Chat servers handle tiny text messages, not video blobs.
Protocol:
1. Sender selects media → client uploads DIRECTLY to S3 via pre-signed URL
Client calls: POST /media/upload → server returns S3 pre-signed PUT URL
Client uploads: PUT https://s3.../media/{uuid}.mp4 (directly to S3)
Media service confirms receipt
2. Media service:
- Stores original in S3
- Triggers thumbnail generation (image) or transcoding (video)

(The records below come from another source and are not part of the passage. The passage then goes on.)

(** [configMutex.Lock()] blocks forever when this goroutine holds the lock. *)
Definition lock : M World unit :=
  let! l := get configMutex in if (l : bool) then panic else put_field with_configMutex true.

Section env.
Context {E : Env}.

Definition RenderTxnConfigStart : M World unit :=
  lock ;;;
  put_field with_beforeMap ∅ ;;;
  put_field with_afterMap ∅ ;;;
  put_field with_txnLevel 0 ;;;
  initLevelMap 0 ;;;
  range_map VppEntries (fun key vppKV =>
    if String.eqb key (VppKey vppKV) then before_put 0 (VppKey vppKV) vppKV
    else panic (* log.Fatal *)).

Definition RenderTxnConfigEntityStart : M World unit :=
  modify (fun w => with_txnLevel (txnLevel w + 1) w) ;;;
  let! l := get txnLevel in initLevelMap l.

Definition RenderTxnConfigEntityEnd : M World unit :=
  let! l := get txnLevel in
  range_map (after_level l) (fun key entry => after_put (l - 1) key entry) ;;;
  removeLevelMap l ;;;
  modify (fun w => with_txnLevel (txnLevel w - 1) w).

Definition RenderTxnConfigEntityRemoveEntries : M World unit :=
  let! l := get txnLevel in
  modify (fun w => with_afterMap (<[l := ∅]> (afterMap w)) w).

(** The first loop of [RenderTxnConfigEnd], for one entry of the before cache. *)
Definition reconcile_before (key : string) (before : KVType) : M World unit :=
  let! after := get (fun w => after_level 0 w !! key) in
  match after with
  | None =>
      DeleteFromDatastore key ;;;
      modify (fun w => with_VppEntries (delete key (VppEntries w)) w) ;;;
      before_delete 0 key
  | Some after =>
      let! eq := on_bd_heap (Equal before after) in
      if (eq : bool) then after_delete 0 key else mret tt
  end.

- Stores processed variants in S3
- CDN caches frequently accessed media
3. Message contains media_url, not the binary data
{ type: "image", media_url: "https://cdn.wa.me/media/{uuid}.jpg", thumbnail: "..." }
4. Recipient downloads media directly from CDN — chat server not involved
End-to-end encryption note:
WhatsApp uses Signal Protocol: media encrypted on client before upload
Server stores encrypted blob — cannot decrypt content
Key exchange uses Diffie-Hellman through WhatsApp's key server
(Out of scope for HLD interview — mention it, don't deep-dive)
9. Message Ordering
Challenge: messages must arrive in order within a conversation.

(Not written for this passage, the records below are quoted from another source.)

(* ===== verification/SysParms.v ===== *)
(** * The system parameters: src/plugins/controller/sysparms.go

    Module SysParms: the manager of the one [SystemParameters] object and what
    the renderers ask it for (default MTU and rx mode, bridge domain templates). *)

From S2P Require Import Prelude GoStd Model State.

Module SysParms.

Definition KeyPrefix : string := SfcControllerConfigPrefix +:+ "system-parameters".

Definition InitRAMCache : M World unit := put_field with_sysParmCache zero_SysParms.

(** [ConfigEqual] compares the protobuf texts. *)
Definition ConfigEqual (sp sp2 : SystemParameters) : bool := bool_decide (sp = sp2).

Definition GetDefaultSystemBDParms : BDParms := mkBDParms "" true true true true false 0.

(** [FindL2BDTemplate]: [None] is nil. *)
Definition FindL2BDTemplate (templateName : string) : M World (option BDParms) :=
  get (fun w => list_find (fun t => bdp_Name t = templateName) (sp_L2BdTemplates (sysParmCache w))
                ≫= fun p => Some (snd p)).

(** [validate] fills in the defaults, then checks the rx mode. *)
Definition with_defaults (sp : SystemParameters) : SystemParameters :=
  let sp := if sp_Mtu sp =? 0 then with_sp_Mtu 1500 sp else sp in
  if sp_DefaultStaticRoutePreference sp =? 0 then with_sp_DefaultStaticRoutePreference 5 sp else sp.

Definition valid_rx_mode (m : string) : bool :=
  String.eqb m "" || String.eqb m RxModeAdaptive || String.eqb m RxModeInterrupt
  || String.eqb m RxModePolling.

Definition validate (sp : SystemParameters) : SystemParameters * option error :=
  let sp := with_defaults sp in
  (sp, if valid_rx_mode (sp_RxMode sp) then None
       else Some ("SysParm: Invalid rxMode setting " +:+ sp_RxMode sp)).

Section env.
Context {E : Env}.

Definition writeToDatastore (sp : SystemParameters) : M World (result unit) :=
  WriteToDatastore KeyPrefix (VSystemParameters sp).

Definition deleteFromDatastore : M World unit := DeleteFromDatastore KeyPrefix.

Definition HandleCRUDOperationCU (sp : SystemParameters) : M World (result unit) :=
  match validate sp with
  | (_, Some e) => mfail e
  | (sp, None) =>
      put_field with_sysParmCache sp ;;;
      writeToDatastore sp
  end.

Definition HandleCRUDOperationR : M World SystemParameters := get sysParmCache.

Definition HandleCRUDOperationD : M World (result unit) :=
  put_field with_sysParmCache zero_SysParms ;;;
  HandleCRUDOperationCU zero_SysParms ;;;
  mok tt.

Definition LoadAllFromDatastoreIntoCache : M World (result unit) :=
  let? v := ReadFromDatastore KeyPrefix in
  match v with
  | Some (VSystemParameters sp) => put_field with_sysParmCache sp ;;; mok tt
  | Some _ => mfail unmarshal_error
  | None => mok tt
  end.

(** [Init] ignores the error of the load. *)
Definition Init : M World unit := InitRAMCache ;;; LoadAllFromDatastoreIntoCache ;;; mret tt.

(** [systemParametersProcessPost], once the body is parsed. *)
Definition systemParametersProcessPost (sp : SystemParameters) : M World (reply SystemParameters) :=
  let! existing := HandleCRUDOperationR in
  if ConfigEqual existing sp then mret (HttpOK None)
  else match validate sp with
       | (_, Some e) => mret (BadRequest e)
       | (sp, None) => mret (HttpOK (Some sp))
       end.
End env.

Definition ResolveMtu (mtu : Z) : M World Z :=
  get (fun w => if mtu =? 0 then sp_Mtu (sysParmCache w) else mtu).

Definition ResolveRxMode (rxMode : string) : M World string :=
  get (fun w => if String.eqb rxMode "" then sp_RxMode (sysParmCache w) else rxMode).

(** ** Properties *)

(** The parameters the renderers may rely on. *)
Definition effective (sp : SystemParameters) : Prop :=
  sp_Mtu sp <> 0 /\ sp_DefaultStaticRoutePreference sp <> 0 /\ valid_rx_mode (sp_RxMode sp) = true.

Section properties.
Context {E : Env}.

(** An update either is refused for its rx mode and changes nothing at all,
    or leaves effective parameters in the cache (a non-zero MTU and preference,
    a known rx mode) that keep every value given; validating is idempotent, and a
    delete always leaves the defaults MTU 1500 and preference 5. *)
Theorem sysparms_update sp w :
  (match HandleCRUDOperationCU sp w with
   | Done r w' =>
       if valid_rx_mode (sp_RxMode sp)
       then effective (sysParmCache w') /\
            (sp_Mtu sp <> 0 -> sp_Mtu (sysParmCache w') = sp_Mtu sp) /\
            sp_L2BdTemplates (sysParmCache w') = sp_L2BdTemplates sp /\
            (forall v, r = Ok v -> etcd w' !! KeyPrefix = Some (VSystemParameters (sysParmCache w')))
       else w' = w /\ exists e, r = Err e
   | Panic => False
   end) /\
  validate (fst (validate sp)) = validate sp /\
  (exists r w', HandleCRUDOperationD w = Done r w' /\
     sysParmCache w' = mkSysParms 1500 "" 0 5 [] "" 0).
Proof.
  assert (Hd : forall sp, sp_RxMode (with_defaults sp) = sp_RxMode sp).
  { intros []. unfold with_defaults. cbn.
    by repeat (destruct (_ =? 0); cbn). }
  split_and!.
  - unfold HandleCRUDOperationCU, validate. rewrite Hd.
    destruct (valid_rx_mode (sp_RxMode sp)) eqn:Ev; [|by cbn; eauto].
    unfold mbnd at 1, put_field, modify. unfold writeToDatastore, WriteToDatastore, tick, mbnd, get, modify.
    cbn. assert (Hall : effective (with_defaults sp) /\
         (sp_Mtu sp <> 0 -> sp_Mtu (with_defaults sp) = sp_Mtu sp) /\
         sp_L2BdTemplates (with_defaults sp) = sp_L2BdTemplates sp).
    { unfold effective. rewrite Hd. destruct sp as [mtu dir wt pr tm rx vr]. unfold with_defaults. cbn in *.
      destruct (Z.eqb_spec mtu 0), (Z.eqb_spec pr 0); cbn;
        repeat (case_match; cbn); split_and!; done || lia. }
    destruct (put_error _ _); cbn; split_and!; try apply Hall; try done.
    intros v _. by rewrite lookup_insert_eq.
  - assert (with_defaults (with_defaults sp) = with_defaults sp) as Hw.
    2:{ unfold validate. cbn [fst]. by rewrite Hw. }
    destruct sp as [mtu dir wt pr tm rx vr]. unfold with_defaults.
    cbn [sp_Mtu]. destruct (mtu =? 0) eqn:Em; cbn [with_sp_Mtu sp_DefaultStaticRoutePreference];
      destruct (pr =? 0) eqn:Ep;
      cbn [with_sp_DefaultStaticRoutePreference with_sp_Mtu sp_Mtu sp_DefaultStaticRoutePreference];
      rewrite ?Em, ?Ep; cbn; rewrite ?Ep; done.
  - unfold HandleCRUDOperationD, put_field, modify. unfold mbnd at 1, mbnd at 1.
    unfold HandleCRUDOperationCU. cbn. unfold mbnd at 1, put_field, modify at 1.
    unfold writeToDatastore, WriteToDatastore, tick, mbnd, get, modify. cbn.
    destruct (put_error _ _); eexists _, _; (split; [reflexivity|done]).
Qed.
End properties.

Lemma sysparms_update_witness :
  exists r w', @HandleCRUDOperationD quiet_env initial_world = Done r w' /\
     sysParmCache w' = mkSysParms 1500 "" 0 5 [] "" 0.
Proof. apply (@sysparms_update quiet_env zero_SysParms initial_world). Defined.

End SysParms.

Approach: Snowflake ID as message_id
Snowflake: [41-bit timestamp][10-bit machine][12-bit sequence]
Generated at Chat Server when message received
Globally unique + monotonically increasing per millisecond per server
Ordering guarantee:
Messages stored in Cassandra: CLUSTERING ORDER BY message_id DESC
Clients render messages sorted by message_id → timestamp order
Edge case: two messages sent within same millisecond
Snowflake sequence counter handles this: up to 4096 per ms per machine
If same machine, sequence guaranteed ordered
If different machines: timestamp + machine_id → deterministic tie-break
Out-of-order delivery (network reordering):
Client buffers and re-sorts by message_id before rendering
Server-assigned Snowflake ID is canonical order — not client-assigned time
10. Estimating Scale
Storage:
100B messages/day × 100 bytes avg = 10 TB/day (text only)
With 3× replication (Cassandra): 30 TB/day
After 5 years: ~55 PB — Cassandra cluster of ~500 nodes at 100 TB/node
Media:
Assume 20% of messages include media, avg 500 KB
100B × 20% × 500 KB = 10 PB/day (too large without TTL)
WhatsApp in practice: media deleted from servers after download
(stored on device, not cloud — unlike iCloud)
With TTL (30 days): rolling 300 PB of media on S3
WebSocket servers:
100M concurrent users ÷ 100K connections/server = 1,000 Chat Servers
Each server: 8 core, 64 GB RAM, persistent socket connections (Netty/Vert.x)
Redis (Session + Presence):
100M active sessions × 50 bytes/entry = 5 GB — fits one Redis node
100M presence entries × 50 bytes = 5 GB — fits one Redis node
But 3.3M writes/sec for presence → Redis Cluster (10+ nodes)
Kafka (message routing):
1.16M messages/sec × 1 KB avg = ~1.16 GB/sec
With 3× replication: 3.5 GB/sec → 35+ Kafka nodes
Partitions: hash(conversation_id) → ordering within conversation guaranteed
📝 Tasks
Task 1 — WebSocket Connection Management
Design the connection management system:
- Alice opens WhatsApp. How does the app choose which Chat Server to connect to?
- Chat Server 47 crashes. 100K users lose their connections. What happens?
- Bob’s phone loses network for 60 seconds. What messages are queued? How are they delivered when reconnected?
- A user has WhatsApp open on phone AND web (2 devices). How does the system manage 2 WebSocket connections for one user?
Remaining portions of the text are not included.